(* ===== verification/SccpValues.v ===== *)
(** A solution of the constant-propagation equations is right about every
    execution: once its operands are, an instruction's entry is. *)
From stdpp Require Import gmap.
From S2P Require Import Prelude.
From S2P Require Import Ir.
From S2P Require Import IrSem.
From S2P Require Import IrValues.
From S2P Require Import Fold.
From S2P Require Import FoldFacts.
From S2P Require Import FoldCorrect.
From S2P Require Import Simplify.
From S2P Require Import SimplifyRules.
From S2P Require Import SimplifySound.
From S2P Require Import SimplifyPass.
From S2P Require Import Sccp.
From S2P Require Import SccpIndex.
From S2P Require Import SccpDuty.
From S2P Require Import SccpAnalysis.
From S2P Require Import IrExec.
From S2P Require Import IrTotal.
#[local] Open Scope Z_scope.

(** ** Machines blind to where an operand's value comes from *)

(** What is left of an operand: its type and, in a call, the annotations of
    the argument. *)
Definition slot (o : IrOp) (op : IrOperand) : IrType * Z * Z :=
  (o_type op, if opc_eqb o IR_CALL then o_argflags op else 0,
   if opc_eqb o IR_CALL && negb (type_is_float (o_type op)) then o_b op else 0).
Definition alike (sh sh' : Shape) : Prop :=
  s_op sh' = s_op sh /\ s_type sh' = s_type sh /\ s_subop sh' = s_subop sh /\ s_flags sh' = s_flags sh /\ s_aux sh' = s_aux sh /\
  map (slot (s_op sh)) (s_ops sh') = map (slot (s_op sh)) (s_ops sh).
Record lawful (cfg : option OptConfig) (M : Machine) : Prop := {
  lw_licensed : licensed (fpu M) cfg;
  lw_observes sh sh' vs w r : alike sh sh' -> observes M sh vs w r <-> observes M sh' vs w r;
  lw_effects sh sh' vs w r w' : alike sh sh' -> effects M sh vs w r w' <-> effects M sh' vs w r w';
  lw_inhabited sh vs w : inhabited (observes M sh vs w);
}.
Lemma alike_sym sh sh' : alike sh sh' -> alike sh' sh.
Proof. intros (E & ? & ? & ? & ? & H). unfold alike. rewrite E. by split_and!. Qed.

Section values.
  Context (f : IrFunc) (cfg : option OptConfig) (s : Sccp).
  Context (TF : typed_code f) (BU : forall i, i ∈ insts f -> value_op (in_op i) = true -> built i) (SO : solution f cfg s).
  Context (M : Machine) (LM : lawful cfg M).
  #[local] Notation "'rd'" := (reads (sym_addr M)).
  #[local] Notation "'fits''" := (fits (narrowing f) (f_vals f)).

(** ** What the entry of a value promises *)
Definition promises (l : Lattice) (d : Den) : Prop :=
  l <> LAT_TOP /\ forall c, l = LAT_CONST c -> forall env, refines (rd env c) d.
Lemma promises_le l l' d : lat_le l l' -> promises l d -> promises l' d.
Proof.
  intros H [N P]. destruct l as [|x|], l' as [|y|]; try done. cbn in H. split; [done|]. intros c [= <-] env. rewrite <- (P x eq_refl env).
  apply operand_eq_spec in H as (E1 & E2 & E3 & E4 & E5). unfold reads. by rewrite E1, E2, E3, E4, E5.
Qed.
Record sound_at (envg envf : Env) (v : Z) : Prop := {
  sa_refines : refines (envg v) (envf v);
  sa_inhabited : inhabited (envf v);
  sa_new : inhabited (envg v);
  sa_promises : promises (value_at s v) (envf v);
}.

Lemma constant_env t c env env' : constant f t c -> rd env c = rd env' c.
Proof. intros (_ & N & _). unfold reads. by destruct (o_kind c). Qed.

Section env.
  Context (envg envf : Env).
Definition operand_sound (op : IrOperand) : Prop := fits' op /\ (o_kind op = IROP_VALUE -> sound_at envg envf (o_a op)).

Lemma operand_promises op : operand_sound op -> promises (lattice_of f s op) (rd envf op).
Proof using SO.
  intros [F H]. destruct (decide (o_kind op = IROP_VALUE)) as [K|K].
  - rewrite lattice_of_value by done. unfold reads at 1. rewrite K. by apply H.
  - rewrite lattice_of_constant by done. split; [done|]. intros c [= <-] env. by rewrite (constant_env (o_type op) op env envf).
Qed.
Lemma operand_inhabited op : operand_sound op -> inhabited (rd envf op).
Proof.
  intros [F H]. destruct (decide (o_kind op = IROP_VALUE)) as [K|K].
  - unfold reads. rewrite K. by apply H.
  - destruct F as [_ _ Kn]. unfold reads. destruct (o_kind op); try done; try (by eexists). apply any_inhabited.
Qed.

(** ** Replaced operands *)
Lemma constant_inhabited t c env : constant f t c -> inhabited (rd env c).
Proof.
  intros ([_ _ K] & N & _). unfold reads. destruct (o_kind c); try done; try (by eexists). apply any_inhabited.
Qed.
Lemma replace_spec annot op : operand_sound op -> let op' := (replace_operand f s annot op).1 in
  fits' op' /\ o_type op' = o_type op /\ refines (rd envg op') (rd envf op) /\
  (annot = false -> forall c, lattice_of f s op = LAT_CONST c -> op' = c) /\ inhabited (rd envg op') /\
  forall o, annot = opc_eqb o IR_CALL -> slot o op' = slot o op.
Proof using SO.
  intros [F H]. cbn zeta.
  assert (Keep : (o_kind op = IROP_VALUE -> forall c, value_at s (o_a op) <> LAT_CONST c) -> fits' op /\ o_type op = o_type op /\ refines (rd envg op) (rd envf op) /\
    (annot = false -> forall c, lattice_of f s op = LAT_CONST c -> op = c) /\ inhabited (rd envg op) /\ forall o, annot = opc_eqb o IR_CALL -> slot o op = slot o op).
  { intros N. split; [done|]. split; [done|]. split; [|split; [|split; [|done]]].
    - destruct (decide (o_kind op = IROP_VALUE)) as [K|K]; [unfold reads; rewrite K; by apply H|].
      by rewrite (constant_env (o_type op) op envg envf).
    - intros _ c. destruct (decide (o_kind op = IROP_VALUE)) as [K|K]; [rewrite lattice_of_value by done; intros E; by destruct (N K c)|].
      rewrite lattice_of_constant by done. by intros [= <-].
    - destruct (decide (o_kind op = IROP_VALUE)) as [K|K]; [unfold reads; rewrite K; by apply H|]. by apply (constant_inhabited (o_type op)). }
  unfold replace_operand. destruct (_ && _ && _) eqn:C; [|apply Keep; intros K; exfalso].
  2:{ destruct (fits_value f op F K) as [I _]. unfold is_kind in C. rewrite K, bool_decide_eq_true_2, !(proj2 (Z.leb_le _ _)) in C by (done || lia). done. }
  apply andb_true_iff in C as [C _]. apply andb_true_iff in C as [K%bool_decide_eq_true _].
  destruct (value_at s (o_a op)) as [|c|] eqn:E; [apply Keep; congruence| |apply Keep; congruence]. cbn [fst].
  destruct (so_typed _ _ _ SO _ c E) as (Fc & Nc & Tc). destruct (fits_value f op F K) as [_ To]. rewrite <- To in Tc.
  assert (R : refines (rd envg c) (rd envf op)).
  { destruct (sa_promises _ _ _ (H K)) as [_ P]. unfold reads at 2. rewrite K. by apply P. }
  destruct annot.
  - assert (Fa : op_refines (narrowing f) (f_vals f) (sym_addr M) envf op (ir_arg_carry_provenance c op)).
    { apply carry_refines. split; [done|done|]. destruct (sa_promises _ _ _ (H K)) as [_ P]. unfold reads at 2. rewrite K. by apply P. }
    assert (Ca : constant f (o_type c) (ir_arg_carry_provenance c op)) by (split; [by eapply or_fits|done]).
    split; [by eapply or_fits|]. split; [done|]. split; [|split; [done|split; [by eapply constant_inhabited|]]].
    { rewrite <- (or_reads _ _ _ _ _ _ Fa). by rewrite (constant_env (o_type c) _ envg envf). }
    intros o Eo. unfold slot, ir_arg_carry_provenance. rewrite <- Eo. cbn [o_type o_argflags o_b andb]. rewrite Tc.
    destruct (type_is_float (o_type op)) eqn:Fl; [done|]. cbn [negb]. unfold is_kind. destruct (o_kind c) eqn:Kc; try done.
    exfalso. destruct Fc as [_ _ Kf]. rewrite Kc, Tc in Kf. destruct Kf as [g Hg]. by destruct (o_type op).
  - split; [done|]. split; [done|]. split; [done|]. split.
    + intros _ c'. rewrite lattice_of_value by done. rewrite E. by intros [= <-].
    + split; [by eapply constant_inhabited|]. intros o Eo. unfold slot. by rewrite <- Eo, Tc.
Qed.
Lemma replace_reads annot ops vs : Forall operand_sound ops -> Forall2 (rd envg) (replace_operands f s annot ops).1 vs -> Forall2 (rd envf) ops vs.
Proof using SO.
  intros F. revert vs. cbn [replace_operands fst]. induction F as [|op ops H F IH]; intros vs X; inversion X; subst; constructor; [|by apply IH].
  by apply (replace_spec annot op H).
Qed.
Lemma replace_inhabited annot ops : Forall operand_sound ops -> Forall (fun op => inhabited (rd envg op)) (replace_operands f s annot ops).1.
Proof using SO.
  intros F. cbn [replace_operands fst]. induction F as [|op ops H F IH]; constructor; [by apply (replace_spec annot op H)|done].
Qed.
Lemma replace_types annot ops : Forall operand_sound ops -> Forall (fits (narrowing f) (f_vals f)) (replace_operands f s annot ops).1 /\
  Forall2 (fun op op' => o_type op' = o_type op) ops (replace_operands f s annot ops).1.
Proof using SO.
  intros F. cbn [replace_operands fst]. induction F as [|op ops H F [IF IT]]; [done|].
  destruct (replace_spec annot op H) as (? & ? & _). split; by constructor.
Qed.
Lemma replace_slots o ops : Forall operand_sound ops -> map (slot o) (replace_operands f s (opc_eqb o IR_CALL) ops).1 = map (slot o) ops.
Proof using SO.
  intros F. cbn [replace_operands fst]. rewrite map_map. apply map_ext_in. intros op Ho%list_elem_of_In.
  rewrite Forall_forall in F. by apply replace_spec; [apply F, list_elem_of_In|].
Qed.

(** ** Instructions *)
Lemma inst_promises i : i ∈ insts f -> Forall operand_sound (in_ops i) ->
  inst_lattice f cfg s i <> LAT_TOP /\
  (scalar i = true -> promises (inst_lattice f cfg s i) (den (sym_addr M) (fpu M) envf i)) /\
  (scalar i = false -> inst_lattice f cfg s i = LAT_OVERDEFINED).
Proof using TF SO LM.
  intros Hi F. pose proof (tf_insts f TF i Hi) as W. pose proof (so_typed _ _ _ SO) as T. rewrite Forall_forall in F.
  unfold inst_lattice. destruct (opt_fold_inst _ cfg) as [v|] eqn:E; cycle 1.
  { replace (existsb (fun op => is_top (lattice_of f s op)) (in_ops i)) with false.
    - rewrite orb_true_r. done.
    - symmetry. apply not_true_iff_false. rewrite existsb_exists. intros (op & Ho & Ht). destruct (operand_promises op (F op Ho)) as [N _].
      by destruct (lattice_of f s op). }
  set (ids := value_ids (in_ops i)). set (env' := fun v => if decide (v ∈ ids) then envf v else eq 0).
  assert (Re : forall op, op ∈ in_ops i -> rd env' op = rd envf op).
  { intros op Ho. unfold reads. destruct (o_kind op) eqn:K; try done. unfold env'. rewrite decide_True; [done|by apply value_ids_elem]. }
  assert (I' : forall v, 1 <= v <= Z.of_nat (length (f_vals f)) -> inhabited (env' v)).
  { intros w _. unfold env'. case_decide as D; [|by exists 0]. apply value_ids_inv in D as (op & Ho & K & <-).
    apply (F op); [by apply list_elem_of_In|done]. }
  pose proof (fold_ops_well f TF s i T Hi) as W'.
  destruct (fold_fits (sym_addr M) (fpu M) _ _ _ _ env' _ _ _ I' (lw_licensed cfg M LM) W' E) as (Fv & Ty & R).
  assert (Sc : scalar i = true).
  { pose proof (proj1 (opt_fold_inst_shape _ _ _ E)) as V. apply (fold_scalar (f_ret f) (f_variadic f) (set_ops i (fold_ops f s (in_ops i))) cfg v V); [by apply W'|done]. }
  assert (R' : refines (rd env' v) (den (sym_addr M) (fpu M) envf i)).
  { rewrite R. transitivity (den (sym_addr M) (fpu M) env' i).
    - apply (set_ops_den (narrowing f) (f_vals f)). clear -F Re T SO W. unfold fold_ops. pose proof (w_ops _ _ _ _ _ W) as Wo.
      assert (Hin : forall op, op ∈ in_ops i -> op ∈ in_ops i) by done. revert Hin Wo. generalize (in_ops i) at 1 3 4 5 as ops.
      intros ops. induction ops as [|op ops IH]; intros Hin Wo; cbn [map]; [constructor|]. inversion Wo; subst.
      constructor; [|apply IH; [intros; apply Hin; by right|done]].
      assert (Ho : op ∈ in_ops i) by (apply Hin; left). destruct (lattice_of f s op) as [|c|] eqn:L; try by apply op_refines_refl.
      destruct (lattice_of_typed f s op T ltac:(done) c L) as (Fc & _ & Tc). split; [done|done|].
      rewrite (Re op Ho). by apply (operand_promises op); [apply F, list_elem_of_In|].
    - intros r (vs & Hvs & Rv). exists vs. split; [|done]. clear -Hvs Re. clearbody env'. induction Hvs as [|op x ops vs Hx _ IH]; constructor.
      + rewrite <- Re; [done|left].
      + apply IH. intros o Ho. apply Re. by right. }
  destruct (decide (o_kind v = IROP_VALUE)) as [K|K].
  - pose proof (inst_fold_value f cfg TF s i v T Hi E K) as Hv. pose proof (operand_promises v (F v ltac:(by apply list_elem_of_In))) as [N P].
    split; [done|]. split; [|congruence]. intros _. split; [done|]. intros c Ec env. rewrite <- R', (Re v Hv). by apply P.
  - rewrite lattice_of_constant by done. split; [done|]. split; [|congruence]. intros _. split; [done|]. intros c [= <-] env.
    rewrite <- R'. by rewrite (constant_env (o_type v) v env env').
Qed.
End env.
End values.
-------
* **THE TASK**
Report every line in the listing that holds the word "solution".

* **TASK OUTPUT**
(** A solution of the constant-propagation equations is right about every
  Context (TF : typed_code f) (BU : forall i, i ∈ insts f -> value_op (in_op i) = true -> built i) (SO : solution f cfg s).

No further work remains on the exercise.